Exosomes driven from TCs play an important role in nutrimental effects of TCs on airway epithelial cell bio-behaviors. Exosomes about 40–150 nm together with nucleosomes and microvesicles about 150–1000 nm as well as particles constitute extracellular vesicles, with a large variation of sizes, components, origins, and functions. Transmembrane proteins, including CD63, CD81, and CD9, have been reported to be expressed on the surface and as classic markers of exosomes. Since there are no specific markers on TC exosomes, it is difficult to sort TC-specific exosomes from other exosomes in blood sample. Exosomes contain mRNA, miRNA, and other non-coding RNA, DNA, proteins, and lipids. Of those, heavily glycosylated proteins of exosomes are also considered one of the main elements responsible for exosome biosynthesis and function (Lin et al., 2020). With the development of models for reassessment of exosome composition, the heterogeneity of extracellular vesicles was furthermore understood to discover the compartment and mechanisms in human disease (Jeppesen et al., 2019). It was proposed that exosomes may change cell sensitivity to drugs through transporting its rich contents, as a potential mechanism of exosome-mediated drug resistance and therapeutic potential for diseases (Li et al., 2020b). This is the first try to isolate and purify exosomes from lung TCs, on basis of the experience as the first group to isolate and purify TCs from human airway (Zheng et al., 2011). Due to the morphological characteristics of TCs with small cell body and contents, long and thin Tps, and rich mitochondria, the difficulty of exosome isolation from TCs was more than from other cells. Our data demonstrated that TC-driven exosomes could directly influence the expression of those target genes, similar to effects of TCs. Molecular mechanisms of TC-driven exosomes on airway epithelial cells remain unclear, although exosomes in other cells were found to be a cargo of lncRNA, microRNA, or nutrients for cell differentiation, regeneration, and repair (Yan and Wu, 2020; Chang et al., 2021). The evidence of the role of exosomes and the role of PI3K pathway and inhibitors on exosomes needs to be more deeply studied in vivo.
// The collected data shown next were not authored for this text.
(* ===== verification/RoundBody.v ===== *)
(** Statement lists and the statements with bodies. *)

From S2P Require Import Prelude Text X86Prologue X86CondText Lexer LexerSpec Ast Emit Parser Pieces Literals Reads RoundBasic RoundText RoundMove RoundCall RoundStmt RoundJump.

Abbreviation until := parse_stmt_list_until_rbrace.
Abbreviation one := parse_stmt_list_one.

(** The statement is read from the pieces, given as much fuel as they have
    tokens. *)
Definition stmt_read (b : Z) (sw : bool) (s : Stmt) (ps : list piece) : Prop :=
  shape s ps /\ forall m, (ntk ps <= m)%nat -> reads b (parse_stmt (until m) (one m) sw) ps s (after s).

Lemma simple_read b sw s ps : simple_ok b sw s ps -> stmt_read b sw s ps.
Proof. intros [H1 H2]. split; [done|]. intros m _. apply H2. Qed.

(** * Lists *)

(** No bracket behind a return without bytes. *)
Fixpoint adjacent (l : list Stmt) : bool :=
  match l with
  | s :: l' => negb (bare_return s && match l' with s' :: _ => opens_bracket s' | [] => false end) && adjacent l'
  | [] => true
  end.

Lemma shape_kind s ps post : shape s ps -> exists k, hd_kind (ps ++ post) = k /\ follows k = true /\ k <> RBrace /\ k <> Eof /\
  (k = LBracket -> opens_bracket s = true).
Proof.
  intros [_ (ks & Hs & Hk & Hb)]. destruct (Hs post) as [r Er]. unfold hd_kind. rewrite Er. destruct ks as [|k ks]; [done|]. exists k. cbn [app].
  split; [done|]. destruct k; try done; split_and!; try done; cbn [head] in Hb; try (intros _; by apply Hb).
Qed.

Lemma shape_ntk s ps : shape s ps -> (0 < ntk ps)%nat.
Proof.
  intros H. destruct (shape_kind s ps [] H) as (k & E & _ & _ & He & _). rewrite app_nil_r in E. unfold hd_kind in E. rewrite kinds_tkinds in E.
  rewrite <- length_tkinds. destruct (tkinds ps); [by rewrite <- E in He|]. cbn. lia.
Qed.

(** What follows a statement of a list. *)
Lemma after_next b sw s l pss post : Forall2 (stmt_read b sw) l pss -> adjacent (s :: l) = true ->
  follows (hd_kind post) = true -> (hd_kind post = LBracket -> False) -> after s (concat pss ++ post).
Proof.
  intros H Ha Hp Hb. destruct H as [|s' ps l pss [Hs _] H]; [by split|]. cbn [concat]. rewrite <- (assoc_L (++)).
  destruct (shape_kind s' ps (concat pss ++ post) Hs) as (k & E & Hk & _ & _ & Ho). split; [by rewrite E|]. intros Hr E'.
  cbn [adjacent] in Ha. rewrite Hr, Ho in Ha by congruence. done.
Qed.

Lemma reads_until_list b l pss : Forall2 (stmt_read b true) l pss -> adjacent l = true -> forall m, (ntk (concat pss) < m)%nat ->
  reads b (until m) (concat pss) l (fun post => hd_kind post = RBrace).
Proof.
  induction 1 as [|s ps l pss [Hs Hr] H IH]; intros Ha m Hm; (destruct m as [|m]; [lia|]); cbn [concat parse_stmt_list_until_rbrace] in *.
  - apply (reads_peek_kind _ RBrace); [done|]. rd.
  - rewrite ntk_app in Hm. pose proof (shape_ntk s ps Hs). unfold peek_kind. apply reads_assoc, reads_peek. intros t (post & _ & E). apply reads_ret_bind.
    assert (reads b (x ← parse_stmt (until m) (one m) true; l0 ← until m; mret (x :: l0)) (ps ++ concat pss) (s :: l) (fun post => hd_kind post = RBrace)) as R.
    { eapply reads_bind; [apply Hr; lia| |].
      - rewrite <- (app_nil_r (concat pss)). eapply reads_bind; [apply IH; [|lia]|rd|done]. cbn [adjacent] in Ha. by apply andb_prop in Ha as [_ Ha].
      - intros post' Hp. apply (after_next b true s l); [done|done|by rewrite Hp|by rewrite Hp]. }
    rewrite <- (assoc_L (++)) in E. destruct (shape_kind s ps (concat pss ++ post) Hs) as (k & E' & Hf & H1 & H2 & _). rewrite E, E'. by destruct k.
Qed.

(** A body in braces. *)
Definition blockP (n : nat) (body : list piece) : list piece := [Tk [byte_of 123] LBrace; Sp nl] ++ body ++ [Sp (spaces n); Tk [byte_of 125] RBrace].

Lemma reads_block b l pss n m ok : Forall2 (stmt_read b true) l pss -> adjacent l = true -> (ntk (concat pss) < m)%nat ->
  reads b (block (until m)) (blockP n (concat pss)) l ok.
Proof.
  intros H Ha Hm. unfold block, blockP. cbn [app]. rd.
  eapply reads_bind; [by apply reads_until_list| |done]. rd.
Qed.

Lemma closed_body b sw l pss : Forall2 (stmt_read b sw) l pss -> closed (concat pss).
Proof.
  intros H. apply closed_concat. induction H as [|s ps l pss [[Hc _] _] H IH]; constructor; auto.
Qed.

Lemma closed_block n body : closed body -> closed (blockP n body).
Proof.
  intros H. unfold blockP. apply closed_app; [by apply closed_const|]. apply closed_app; [done|].
  apply (closed_app [Sp (spaces n)]); [apply closed_blank, blank_spaces|by apply closed_const].
Qed.

(** * The statements directly in the braces of an [if] *)

(** The kinds behind a statement are not an arm. *)
Definition no_arm (ks : list TokenKind) : Prop := forall w r, ks = At :: Ident w :: r -> arm_word w = false.

Lemma shape_no_arm s ps post : shape s ps -> no_arm (kinds (ps ++ post)).
Proof.
  intros [_ (ks & Hs & Hk & _)] w r E. destruct (Hs post) as [r' Er]. rewrite Er in E. destruct ks as [|k ks]; [done|]. cbn [app] in E.
  injection E as Ek Es. subst k. destruct ks as [|k2 ks]; [done|]. cbn [app] in Es. injection Es as Ek2 _. subst k2.
  cbn [stmt_start] in Hk. by apply negb_true_iff in Hk.
Qed.

(** One turn of the loop: a statement. *)
Lemma reads_arm_stmt b s ps acc th el X r ok f m : stmt_read b false s ps -> (ntk ps <= m)%nat ->
  reads b (if_arms (until (S m)) (one (S m)) (acc ++ [s]) th el f) X r ok -> (forall post, ok post -> after s (X ++ post)) ->
  reads b (if_arms (until (S m)) (one (S m)) acc th el (S f)) (ps ++ X) r ok.
Proof.
  intros [Hs Hr] Hm HX Hok. cbn [if_arms]. unfold peek_kind. apply reads_assoc, reads_peek. intros t (post & Hp & E). apply reads_ret_bind.
  apply reads_get. intros pre post' Hp'. rewrite <- (assoc_L (++)) in E. destruct (shape_kind s ps (X ++ post) Hs) as (k & E' & Hf & H1 & H2 & _).
  rewrite E, E'. change (pos (st ?W b pre)) with (ntk pre). rewrite kind_lookup.
  rewrite decide_False.
  - rewrite decide_False by done. eapply reads_bind; [|exact HX|exact Hok]. cbn [parse_stmt_list_one]. unfold peek_kind.
    apply reads_assoc, reads_peek. intros t2 (post2 & _ & E2). apply reads_ret_bind.
    destruct (shape_kind s ps post2 Hs) as (k2 & E2' & _ & _ & H3 & _). rewrite E2, E2'.
    assert (reads b (parse_stmt (until m) (one m) false) ps s (after s)) as R by by apply Hr. by destruct k2.
  - destruct (decide (k = At)) as [->|]; [|by intros [?|?]].
    pose proof (shape_no_arm s ps (X ++ post') Hs) as Hn. destruct (shape_kind s ps (X ++ post') Hs) as (k2 & E2 & _).
    destruct Hs as [_ (ks & Hst & Hk & _)]. destruct (Hst (X ++ post)) as [r1 Er1], (Hst (X ++ post')) as [r2 Er2].
    unfold hd_kind in E'. rewrite Er1 in E'. rewrite <- (assoc_L (++)). rewrite Er2 in Hn |- *. destruct ks as [|k ks]; [done|]. cbn [app] in *. subst k.
    destruct ks as [|k2' ks]; [done|]. cbn [stmt_start] in Hk. cbn. destruct k2'; try done. specialize (Hn name (ks ++ r2) eq_refl).
    unfold arm_word, str_eqb in Hn. apply orb_false_iff in Hn as [Hn1%bool_decide_eq_false Hn2%bool_decide_eq_false]. intros [[= ->]|[= ->]]; done.
Qed.

Lemma reads_arm_stmts b l pss : Forall2 (stmt_read b false) l pss -> forall acc th el X r ok f m,
  adjacent l = true -> (ntk (concat pss) <= m)%nat ->
  reads b (if_arms (until (S m)) (one (S m)) (acc ++ l) th el f) X r ok ->
  (forall post, ok post -> follows (hd_kind (X ++ post)) = true /\ hd_kind (X ++ post) <> LBracket) ->
  reads b (if_arms (until (S m)) (one (S m)) acc th el (length l + f)) (concat pss ++ X) r ok.
Proof.
  induction 1 as [|s ps l pss Hs H IH]; intros acc th el X r ok f m Ha Hm HX Hok; cbn [concat app length Nat.add] in *; [by rewrite app_nil_r in HX|].
  rewrite ntk_app in Hm. rewrite <- (assoc_L (++)). apply (reads_arm_stmt b s); [done|lia| |].
  - apply IH; [|lia| |done].
    + cbn [adjacent] in Ha. by apply andb_prop in Ha as [_ Ha].
    + by rewrite <- (assoc_L (++)).
  - intros post Hp. rewrite <- (assoc_L (++)). destruct (Hok post Hp). by apply (after_next b false s l).
Qed.

Lemma reads_arms_end b acc th el X f ok (U : P (list Stmt)) (O : P Stmt) : (forall post, ok post -> hd_kind (X ++ post) = RBrace) ->
  X = [] -> reads b (if_arms U O acc th el (S f)) X (acc, th, el) ok.
Proof.
  intros Hok ->. cbn [if_arms]. apply (reads_peek_kind _ RBrace); [exact Hok|]. apply reads_get. intros pre post _. cbv zeta.
  rewrite (decide_False (P := RBrace = At)) by done. rewrite decide_False by (by intros [?|?]). rewrite decide_True by done. rd.
Qed.

(** One turn of the loop: an arm. *)
Lemma reads_arm b w l pss n acc th el X r ok f m : w = str "then" \/ w = str "else" ->
  Forall2 (stmt_read b true) l pss -> adjacent l = true -> (ntk (concat pss) < m)%nat ->
  reads b (if decide (w = str "then") then if_arms (until m) (one m) acc (Some l) el f
           else if_arms (until m) (one m) acc th (Some l) f) X r ok ->
  reads b (if_arms (until m) (one m) acc th el (S f)) ([Tk [byte_of 64] At; idT w; sp1] ++ blockP n (concat pss) ++ X) r ok.
Proof.
  intros Hw H Ha Hm HX. cbn [if_arms app]. apply reads_peek_kind_tk. apply reads_get. intros pre post _.
  rewrite (decide_True (P := At = At)) by done. change (pos (st ?W b pre)) with (ntk pre). rewrite kind_lookup. cbn [app kinds lookup list_lookup].
  rewrite decide_True by (destruct Hw as [->| ->]; auto). rd. eapply reads_bind; [by apply (reads_block b l pss n m (fun _ => True))| |done]. exact HX.
Qed.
In conclusion, the present study demonstrated that intraperitoneal administration of TCs ameliorated the severity of lung tissue edema accompanied by elevated expression of VEGF-A. PI3K p110δ and α/δ/β isoforms are involved in LPS-induced activation of TCs with alterations of mRNA expression of Mtor, Hif1α, Vegf-a, and Mmp9 in TCs. TCs could nourish airway epithelial cells through nutrients produced from TCs, increasing epithelial cell proliferation and differentiation as well as cell sensitivity to LPS challenge and PI3K p110δ and α/δ/β inhibitors, partially through exosomes released from TCs. Thus, our data indicate that products from TCs may be an alternative of potential therapies for ALI/ARDS. Furthermore, the role of VEGF-A production is very speculative which has the value of further study.